Lemma sign_second_spec e0 rsizes : is_b32 e0 -> forall s i count s' Rs, scalars_ok s ->
  (size <= length s)%nat -> (count + total rsizes <= size)%nat -> (i + length rsizes <= nr)%nat ->
  rings_ready s i count rsizes -> ends_from s i count rsizes Rs ->
  sign_second ctx e0 s pubs k sec secidx m rsizes i count = (true, s') ->
  scalars_ok s' /\ length s' = length s /\
  (forall c, (c < count)%nat -> nth c s' zero = nth c s zero) /\
  exists es, ring_ends m e0 i (rings_at (mem s') count rsizes) = Some (Rs, es).
Proof.
  intros He. induction rsizes as [|n rsizes IH]; intros s i count s' Rs Hs Ls Hn Hi Hr Hends E;
    cbn [sign_second] in E.
  { injection E as <-. rewrite Hends. split; [exact Hs|]. split; [reflexivity|]. split; [reflexivity|].
    now exists []. }
  destruct Hr as (Hj & HQ & Nz & Hr). destruct Hends as (R & Rs' & X & Y & es & -> & EK & EA & Hends).
  set (j := nth i secidx O) in *. cbn [total fold_right length] in *. fold (total rsizes) in Hn.
  destruct (hash_e0 e0 i 0 He) as [Eh Hh]. rewrite Eh in E.
  destruct (s_set_b32 (ring_hash m e0 i 0)) as [ens o] eqn:Es.
  destruct (o || s_is_zero ens) eqn:Eo; [discriminate E|].
  destruct (forge_down _ _ _ _ _ _ _ _ _ _) as [ens'|] eqn:EF; [|discriminate E].
  pose proof (forge_down_spec s i j Hs 0 count (ring_hash m e0 i 0) (ring_hash m e0 i 0) ens' ltac:(lia)) as FD.
  rewrite Es in FD. destruct FD as (h' & es0 & Hh' & Es' & Nz' & Hring); try assumption.
  { intros t Ht. rewrite Nat.add_0_r. apply Nz; lia. }
  pose proof (b32_read h' Hh') as RD. rewrite Es' in RD. destruct (proj2 RD eq_refl) as [Oe' Ve'].
  pose proof (signer_point ens' (nth i k zero) (nth i sec zero) _ X Y Oe' (Hk i ltac:(lia)) (Hsec i ltac:(lia))
    Nz' HQ (HP (count + j)%nat ltac:(lia)) EK) as SP.
  destruct (s_add _ _) as [r ov]. destruct SP as [Or SP].
  destruct (s_is_zero r) eqn:Er; [discriminate E|]. specialize (SP eq_refl). rewrite Ve' in SP.
  set (s1 := upd s (count + j) r) in *.
  assert (N1 : forall c, nth c s1 zero = if Nat.eqb (count + j) c then r else nth c s zero)
    by (intros c; unfold s1; apply nth_upd; lia).
  assert (Hs1 : scalars_ok s1).
  { intros c Hc. rewrite N1. destruct (Nat.eqb _ _); [exact Or|now apply Hs]. }
  assert (Ext : forall c, (count + n <= c)%nat -> nth c s zero = nth c s1 zero).
  { intros c Hc. rewrite N1. now rewrite (proj2 (Nat.eqb_neq _ _)) by lia. }
  destruct (IH s1 (S i) (count + n)%nat s' Rs' Hs1) as (Hs' & Ls' & Low & es' & ER); try assumption.
  { unfold s1. now rewrite length_upd. }
  { lia. }
  { lia. }
  { exact (rings_ready_ext s s1 rsizes _ _ Ext Hr). }
  { exact (ends_from_ext s s1 rsizes _ _ _ Ext Hends). }
  split; [exact Hs'|]. split; [unfold s1 in Ls'; now rewrite length_upd in Ls'|]. split.
  { intros c Hc. rewrite Low, N1 by lia. now rewrite (proj2 (Nat.eqb_neq _ _)) by lia. }
  assert (M : forall t, (t < n)%nat -> t <> j -> mem s (count + t) = mem s' (count + t)).
  { intros t Ht Nt. unfold mem. rewrite Low, N1 by lia. now rewrite (proj2 (Nat.eqb_neq _ _)) by lia. }
  destruct (ring_closed s s' i count n j (ring_hash m e0 i 0) h' es0 R es X Y Hj M) as [esr E1]; [|exact Hring|exact EA|].
  { unfold mem. rewrite Low, N1, Nat.eqb_refl by lia. exact SP. }
  cbn [rings_at ring_ends]. rewrite E1, ER. now eexists.
Qed.
Lemma borromean_sign_spec e0 s rsizes e0' s' : scalars_ok s -> (size <= length s)%nat ->
  (total rsizes <= size)%nat -> (length rsizes <= nr)%nat -> Z.of_nat (length rsizes) < 2 ^ 31 ->
  rings_ready s 0 0 rsizes ->
  secp256k1_borromean_sign ctx gen_ctx e0 s pubs k sec rsizes secidx (length rsizes) m = (true, (e0', s')) ->
  is_b32 e0' /\ scalars_ok s' /\ length s' = length s /\ borromean_valid m e0' (rings_at (mem s') 0 rsizes).
Proof.
  intros Hs Ls Hn Li Ln Hr E. unfold secp256k1_borromean_sign in E. cbv zeta in E. rewrite firstn_all in E.
  destruct (sign_first _ _ _ _ _ _ _ _ _ _ _ _) as [sha|] eqn:EF; [|discriminate E].
  destruct (sign_first_spec s rsizes Hs 0 0 [] _ [] sha Hn Li Hr (initialize_repr sha0 Hsha) EF)
    as (Rs & Hrep & LRs & Hends). cbn [app] in Hrep.
  destruct (finalize_spec _ _ (write_repr _ _ m Hrep Bm)) as [D _]; [rewrite length_app; lia|].
  destruct (secp256k1_sha256_finalize _) as [hh e1]. cbn [snd] in D.
  destruct (sign_second _ _ _ _ _ _ _ _ _ _ _) as [ok s1] eqn:ES.
  injection E as -> -> ->. subst e0'.
  assert (He : is_b32 (fips_sha256 (Rs ++ m))) by (split; [apply length_fips_sha256|apply fips_sha256_byte]).
  destruct (sign_second_spec _ rsizes He s 0 0 s' Rs Hs Ls Hn Li Hr Hends ES) as (Hs' & Ls' & _ & es & ER).
  split; [exact He|]. split; [exact Hs'|]. split; [exact Ls'|]. exists Rs, es. now split.
Qed.

(** The verification of ring signatures decides the ring equations. *)
Theorem borromean_verify_decides s e0 rsizes evalues : scalars_ok s -> is_b32 e0 ->
  (total rsizes <= size)%nat -> Z.of_nat (length rsizes) < 2 ^ 31 ->
  fst (secp256k1_borromean_verify ctx evalues e0 s pubs rsizes (length rsizes) m) = true <->
  borromean_valid m e0 (rings_at (mem s) 0 rsizes).
Proof. apply borromean_verify_valid. Qed.

(** C17: what is signed verifies. If every ring has a member that is the multiple of
    G by the secret key at its place, no member is the point at infinity and the
    numbers of the other members are not 0, then a signature that is made with any
    nonces is accepted by the verification for the same message and rings. *)
Theorem borromean_sign_verifies e0 s rsizes e0' s' evalues : scalars_ok s -> (size <= length s)%nat ->
  (total rsizes <= size)%nat -> (length rsizes <= nr)%nat -> Z.of_nat (length rsizes) < 2 ^ 31 ->
  rings_ready s 0 0 rsizes ->
  secp256k1_borromean_sign ctx gen_ctx e0 s pubs k sec rsizes secidx (length rsizes) m = (true, (e0', s')) ->
  fst (secp256k1_borromean_verify ctx evalues e0' s' pubs rsizes (length rsizes) m) = true.
Proof.
  intros Hs Ls Hn Li Ln Hr E.
  destruct (borromean_sign_spec e0 s rsizes e0' s' Hs Ls Hn Li Ln Hr E) as (He & Hs' & _ & V).
  now apply borromean_verify_valid.
Qed.
End Arrays.
End Borromean.

(** ** A single key *)

Section Single.
Context {F : FieldImpl} {SI : ScalarImpl} (junk : secp256k1_gej) (sha0 : sha256_t).
Context (Hjunk : gej_mags junk) (Hsha : buf_ok sha0).
#[local] Abbreviation zero := (s_set_int 0).

(** A ring with one member: the signature exists as soon as the challenge and the
    response are not 0. *)
Lemma sign_single ctx gctx e0 s pubs k sec m x y : gen_ctx_ok gctx -> sok (nth 0 k zero) ->
  smul (sval (nth 0 k zero)) G_point = Aff x y -> Forall is_byte m -> Z.of_nat (length m) < 2 ^ 31 ->
  sok (nth 0 sec zero) ->
  let e := fips_sha256 (compressed x y ++ m) in
  let h := be_val (ring_hash m e 0 0) in
  0 < h < n_order -> (sval (nth 0 k zero) - h * sval (nth 0 sec zero)) mod n_order <> 0 ->
  exists s', secp256k1_borromean_sign junk sha0 ctx gctx e0 s pubs k sec [1%nat] [O] 1 m = (true, (e, s')).
Proof.
  intros HG Ok Ek Bm Lm Os e h Hh Hr.
  unfold secp256k1_borromean_sign. cbn [firstn sign_first nth Nat.add Nat.sub forge_up].
  pose proof (ecmult_gen_spec gctx _ HG Ok) as G0. rewrite Ek in G0.
  destruct (set_gej_rep _ _ G0) as [G1 G2]. destruct (secp256k1_ge_set_gej _) as [rge rgej]. cbn [fst snd] in *.
  rewrite (is_infinity_spec _ _ G2). cbn [is_inf].
  assert (B : is_b32 e) by (split; [apply length_fips_sha256|apply fips_sha256_byte]).
  pose proof (key_serialize_spec rge true x y G1) as KS.
  destruct (secp256k1_eckey_pubkey_serialize rge true) as [g o]. destruct KS as [-> _]. cbn [snd written].
  pose proof (write_repr _ _ _ (initialize_repr sha0 Hsha) (compressed_byte x y)) as S1.
  pose proof (write_repr _ _ m S1 Bm) as S2. cbn [app] in S2.
  destruct (finalize_spec _ _ S2) as [D _]; [rewrite length_app, length_compressed; lia|].
  destruct (secp256k1_sha256_finalize _) as [hh e1]. cbn [snd] in D. subst e1. fold e.
  cbn [sign_second forge_down nth Nat.add].
  rewrite (borromean_hash_spec sha0 Hsha m e 0 0 Bm (proj2 B)) by (rewrite (proj1 B); lia).
  assert (Bh : is_b32 (ring_hash m e 0 0)) by (split; [apply length_fips_sha256|apply fips_sha256_byte]).
  pose proof (b32_read _ Bh) as S. destruct (s_set_b32 (ring_hash m e 0 0)) as [ens o]. fold h in S.
  destruct S as [-> S]. rewrite (proj2 (Z.leb_gt _ _)) in S |- * by lia. destruct (S eq_refl) as [Oe Ve].
  rewrite (s_is_zero_ok _ Oe), Ve, (proj2 (Z.eqb_neq h 0)) by lia. cbn [orb].
  destruct (s_mul_ok ens (nth 0 sec zero) Oe Os) as [Om Vm].
  destruct (s_negate_ok _ Om) as [On Vn]. pose proof (s_add_ok _ _ On Ok) as A.
  destruct (s_add _ _) as [r ov]. destruct A as (Or & Vr & _). rewrite (s_is_zero_ok r Or).
  rewrite (proj2 (Z.eqb_neq _ _)); [now eexists|]. rewrite Vr, Vn, Vm, Ve.
  intros E. apply Hr. refine (eq_trans _ E). apply cong_iff. rewrite !cong_mod. apply cong_eq. ring.
Qed.
End Single.

(** ** Witnesses *)

#[local] Existing Instance field_5x52.
#[local] Existing Instance scalar_4x64.

Definition two : list scalar := [s_set_int 2].

Lemma two_ready ctx : gen_ctx_ok ctx ->
  let pubs := [secp256k1_ecmult_gen ctx (s_set_int 2)] in
  let P (_ : nat) := smul 2 G_point in
  (forall c, (c < 1)%nat -> gej_rep (nth c pubs zero_gej) (P c)) /\
  (forall c, (c < 1)%nat -> P c <> Inf) /\
  rings_ready P two [O] [s_set_int 1] 0 0 [1%nat].
Proof.
  intros HG. destruct (small_scalar 2 eq_refl) as [O2 V2]. cbv zeta. split; [|split].
  - intros [|c] Hc; [|lia]. pose proof (ecmult_gen_spec ctx _ HG O2) as R. rewrite V2 in R. exact R.
  - intros c _. apply finite_multiplier. discriminate.
  - split; [exact (le_n 1)|]. cbn [two nth]. rewrite V2. split; [reflexivity|]. split; [intros t Ht Nt; lia|exact I].
Qed.

(** The challenge of the signature of the empty message by one key, with the nonce 1. *)
Definition e0_two : bytes := fips_sha256 (match G_point with Aff x y => compressed x y | Inf => [] end ++ []).

Lemma two_signs : let h := be_val (ring_hash [] e0_two 0 0) in
  0 < h < n_order /\ (1 - h * 2) mod n_order <> 0.
Proof.
  assert (E : let h := be_val (ring_hash [] e0_two 0 0) in
    ((0 <? h) && (h <? n_order) && negb ((1 - h * 2) mod n_order =? 0)) = true) by (vm_compute; reflexivity).
  revert E. cbv zeta. generalize (be_val (ring_hash [] e0_two 0 0)). intros h.
  rewrite !andb_true_iff, negb_true_iff, Z.eqb_neq, !Z.ltb_lt. intros [[H0 H1] H2].
  exact (conj (conj H0 H1) H2).
Qed.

Required work:
Using the data above, repeat exactly the lines that begin at the line with "now apply borromean_verify_valid." and end at the line with "pose proof (write_repr _ _ _", both ends included.

Response box:
  now apply borromean_verify_valid.
Qed.
End Arrays.
End Borromean.

(** ** A single key *)

Section Single.
Context {F : FieldImpl} {SI : ScalarImpl} (junk : secp256k1_gej) (sha0 : sha256_t).
Context (Hjunk : gej_mags junk) (Hsha : buf_ok sha0).
#[local] Abbreviation zero := (s_set_int 0).

(** A ring with one member: the signature exists as soon as the challenge and the
    response are not 0. *)
Lemma sign_single ctx gctx e0 s pubs k sec m x y : gen_ctx_ok gctx -> sok (nth 0 k zero) ->
  smul (sval (nth 0 k zero)) G_point = Aff x y -> Forall is_byte m -> Z.of_nat (length m) < 2 ^ 31 ->
  sok (nth 0 sec zero) ->
  let e := fips_sha256 (compressed x y ++ m) in
  let h := be_val (ring_hash m e 0 0) in
  0 < h < n_order -> (sval (nth 0 k zero) - h * sval (nth 0 sec zero)) mod n_order <> 0 ->
  exists s', secp256k1_borromean_sign junk sha0 ctx gctx e0 s pubs k sec [1%nat] [O] 1 m = (true, (e, s')).
Proof.
  intros HG Ok Ek Bm Lm Os e h Hh Hr.
  unfold secp256k1_borromean_sign. cbn [firstn sign_first nth Nat.add Nat.sub forge_up].
  pose proof (ecmult_gen_spec gctx _ HG Ok) as G0. rewrite Ek in G0.
  destruct (set_gej_rep _ _ G0) as [G1 G2]. destruct (secp256k1_ge_set_gej _) as [rge rgej]. cbn [fst snd] in *.
  rewrite (is_infinity_spec _ _ G2). cbn [is_inf].
  assert (B : is_b32 e) by (split; [apply length_fips_sha256|apply fips_sha256_byte]).
  pose proof (key_serialize_spec rge true x y G1) as KS.
  destruct (secp256k1_eckey_pubkey_serialize rge true) as [g o]. destruct KS as [-> _]. cbn [snd written].
  pose proof (write_repr _ _ _ (initialize_repr sha0 Hsha) (compressed_byte x y)) as S1.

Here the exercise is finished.